Task to complete - Where a line in the entries below contains the word "device", it counts; give the total by itself.
------ Task input
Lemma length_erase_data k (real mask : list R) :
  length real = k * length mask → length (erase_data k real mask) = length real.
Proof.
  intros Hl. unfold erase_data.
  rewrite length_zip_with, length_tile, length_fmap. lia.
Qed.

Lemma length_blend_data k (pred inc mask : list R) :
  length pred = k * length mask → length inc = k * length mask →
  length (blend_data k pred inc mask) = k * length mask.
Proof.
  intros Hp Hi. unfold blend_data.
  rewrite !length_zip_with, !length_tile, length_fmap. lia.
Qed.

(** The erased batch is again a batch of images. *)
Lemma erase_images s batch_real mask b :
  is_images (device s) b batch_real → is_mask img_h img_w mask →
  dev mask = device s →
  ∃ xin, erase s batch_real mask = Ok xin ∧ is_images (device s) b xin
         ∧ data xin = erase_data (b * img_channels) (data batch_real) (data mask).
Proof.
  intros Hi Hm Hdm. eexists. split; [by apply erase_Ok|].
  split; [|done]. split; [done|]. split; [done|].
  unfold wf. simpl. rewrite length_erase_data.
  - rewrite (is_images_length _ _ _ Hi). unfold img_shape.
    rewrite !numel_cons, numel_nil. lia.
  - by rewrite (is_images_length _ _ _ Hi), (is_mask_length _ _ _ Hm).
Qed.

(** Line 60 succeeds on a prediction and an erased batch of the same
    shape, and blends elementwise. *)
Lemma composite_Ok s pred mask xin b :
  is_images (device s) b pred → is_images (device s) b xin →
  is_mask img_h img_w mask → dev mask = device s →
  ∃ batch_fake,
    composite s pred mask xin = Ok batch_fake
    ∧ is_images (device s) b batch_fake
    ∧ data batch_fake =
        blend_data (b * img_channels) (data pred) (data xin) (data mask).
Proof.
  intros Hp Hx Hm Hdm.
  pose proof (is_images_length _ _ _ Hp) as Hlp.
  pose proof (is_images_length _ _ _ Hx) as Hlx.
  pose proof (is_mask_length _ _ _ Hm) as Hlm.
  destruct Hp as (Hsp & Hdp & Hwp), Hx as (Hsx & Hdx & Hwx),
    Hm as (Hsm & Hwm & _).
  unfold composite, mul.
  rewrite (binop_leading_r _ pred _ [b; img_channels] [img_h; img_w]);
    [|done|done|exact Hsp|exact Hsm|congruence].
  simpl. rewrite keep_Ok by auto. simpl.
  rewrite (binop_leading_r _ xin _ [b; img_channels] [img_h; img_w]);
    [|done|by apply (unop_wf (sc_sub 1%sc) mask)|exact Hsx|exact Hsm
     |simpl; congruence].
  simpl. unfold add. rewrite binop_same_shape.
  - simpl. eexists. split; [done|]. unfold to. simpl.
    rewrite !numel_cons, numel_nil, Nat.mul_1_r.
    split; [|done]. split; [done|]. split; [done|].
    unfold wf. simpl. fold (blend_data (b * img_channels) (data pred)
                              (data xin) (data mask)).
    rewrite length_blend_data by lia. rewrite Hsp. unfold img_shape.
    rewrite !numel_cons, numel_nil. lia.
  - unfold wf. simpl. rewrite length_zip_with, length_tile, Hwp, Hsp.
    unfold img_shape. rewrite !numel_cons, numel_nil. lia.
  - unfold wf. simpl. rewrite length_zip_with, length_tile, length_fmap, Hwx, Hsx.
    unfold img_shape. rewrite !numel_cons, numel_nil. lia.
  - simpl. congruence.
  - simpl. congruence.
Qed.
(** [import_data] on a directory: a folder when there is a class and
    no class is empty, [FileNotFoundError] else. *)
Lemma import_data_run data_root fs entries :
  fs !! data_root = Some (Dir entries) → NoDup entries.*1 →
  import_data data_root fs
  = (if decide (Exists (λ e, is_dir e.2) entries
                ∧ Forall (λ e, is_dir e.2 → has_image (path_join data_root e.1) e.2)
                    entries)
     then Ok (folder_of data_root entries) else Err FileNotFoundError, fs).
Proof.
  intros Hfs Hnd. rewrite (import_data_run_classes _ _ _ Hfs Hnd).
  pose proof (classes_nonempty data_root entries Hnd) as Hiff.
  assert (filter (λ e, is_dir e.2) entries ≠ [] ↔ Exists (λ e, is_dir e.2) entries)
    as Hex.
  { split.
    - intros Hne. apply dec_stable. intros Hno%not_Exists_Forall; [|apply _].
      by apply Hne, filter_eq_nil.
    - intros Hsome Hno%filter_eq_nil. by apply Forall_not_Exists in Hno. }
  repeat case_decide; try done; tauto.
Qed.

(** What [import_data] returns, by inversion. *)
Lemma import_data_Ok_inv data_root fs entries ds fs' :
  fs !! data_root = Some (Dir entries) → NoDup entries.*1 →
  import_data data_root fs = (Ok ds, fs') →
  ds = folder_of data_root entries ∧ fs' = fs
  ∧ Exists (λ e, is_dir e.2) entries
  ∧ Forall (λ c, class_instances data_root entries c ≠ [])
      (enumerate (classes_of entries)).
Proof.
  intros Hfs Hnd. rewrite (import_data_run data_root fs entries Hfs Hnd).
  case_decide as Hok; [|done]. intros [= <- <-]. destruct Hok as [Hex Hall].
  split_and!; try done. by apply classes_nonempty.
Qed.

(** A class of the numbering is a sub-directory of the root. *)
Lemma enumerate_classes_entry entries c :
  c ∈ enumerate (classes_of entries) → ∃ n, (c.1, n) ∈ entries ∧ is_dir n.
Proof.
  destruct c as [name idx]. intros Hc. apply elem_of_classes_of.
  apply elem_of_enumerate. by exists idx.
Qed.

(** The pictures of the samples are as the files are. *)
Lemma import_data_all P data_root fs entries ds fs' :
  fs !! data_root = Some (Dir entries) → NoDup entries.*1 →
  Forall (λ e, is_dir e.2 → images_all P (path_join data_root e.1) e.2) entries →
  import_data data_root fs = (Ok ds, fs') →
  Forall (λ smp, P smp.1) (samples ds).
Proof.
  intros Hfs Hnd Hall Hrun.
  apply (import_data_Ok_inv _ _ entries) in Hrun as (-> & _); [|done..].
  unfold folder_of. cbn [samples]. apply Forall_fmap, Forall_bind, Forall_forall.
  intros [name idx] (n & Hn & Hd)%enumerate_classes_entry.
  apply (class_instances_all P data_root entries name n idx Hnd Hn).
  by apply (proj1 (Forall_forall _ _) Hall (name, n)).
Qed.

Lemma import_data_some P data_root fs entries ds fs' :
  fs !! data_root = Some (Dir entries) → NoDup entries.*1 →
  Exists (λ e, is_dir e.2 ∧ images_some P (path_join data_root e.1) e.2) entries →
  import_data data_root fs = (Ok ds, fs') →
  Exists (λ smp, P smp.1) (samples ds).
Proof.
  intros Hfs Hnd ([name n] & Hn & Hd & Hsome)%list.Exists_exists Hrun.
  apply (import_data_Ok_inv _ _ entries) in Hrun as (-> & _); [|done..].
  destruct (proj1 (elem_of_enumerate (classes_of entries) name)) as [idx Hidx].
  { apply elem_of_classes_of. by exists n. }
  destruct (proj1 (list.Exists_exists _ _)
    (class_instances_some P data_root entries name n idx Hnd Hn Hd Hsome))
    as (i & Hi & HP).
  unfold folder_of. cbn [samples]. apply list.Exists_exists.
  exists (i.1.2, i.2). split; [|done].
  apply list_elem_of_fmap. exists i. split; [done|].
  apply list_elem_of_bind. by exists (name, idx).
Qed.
------------
Answer box - 6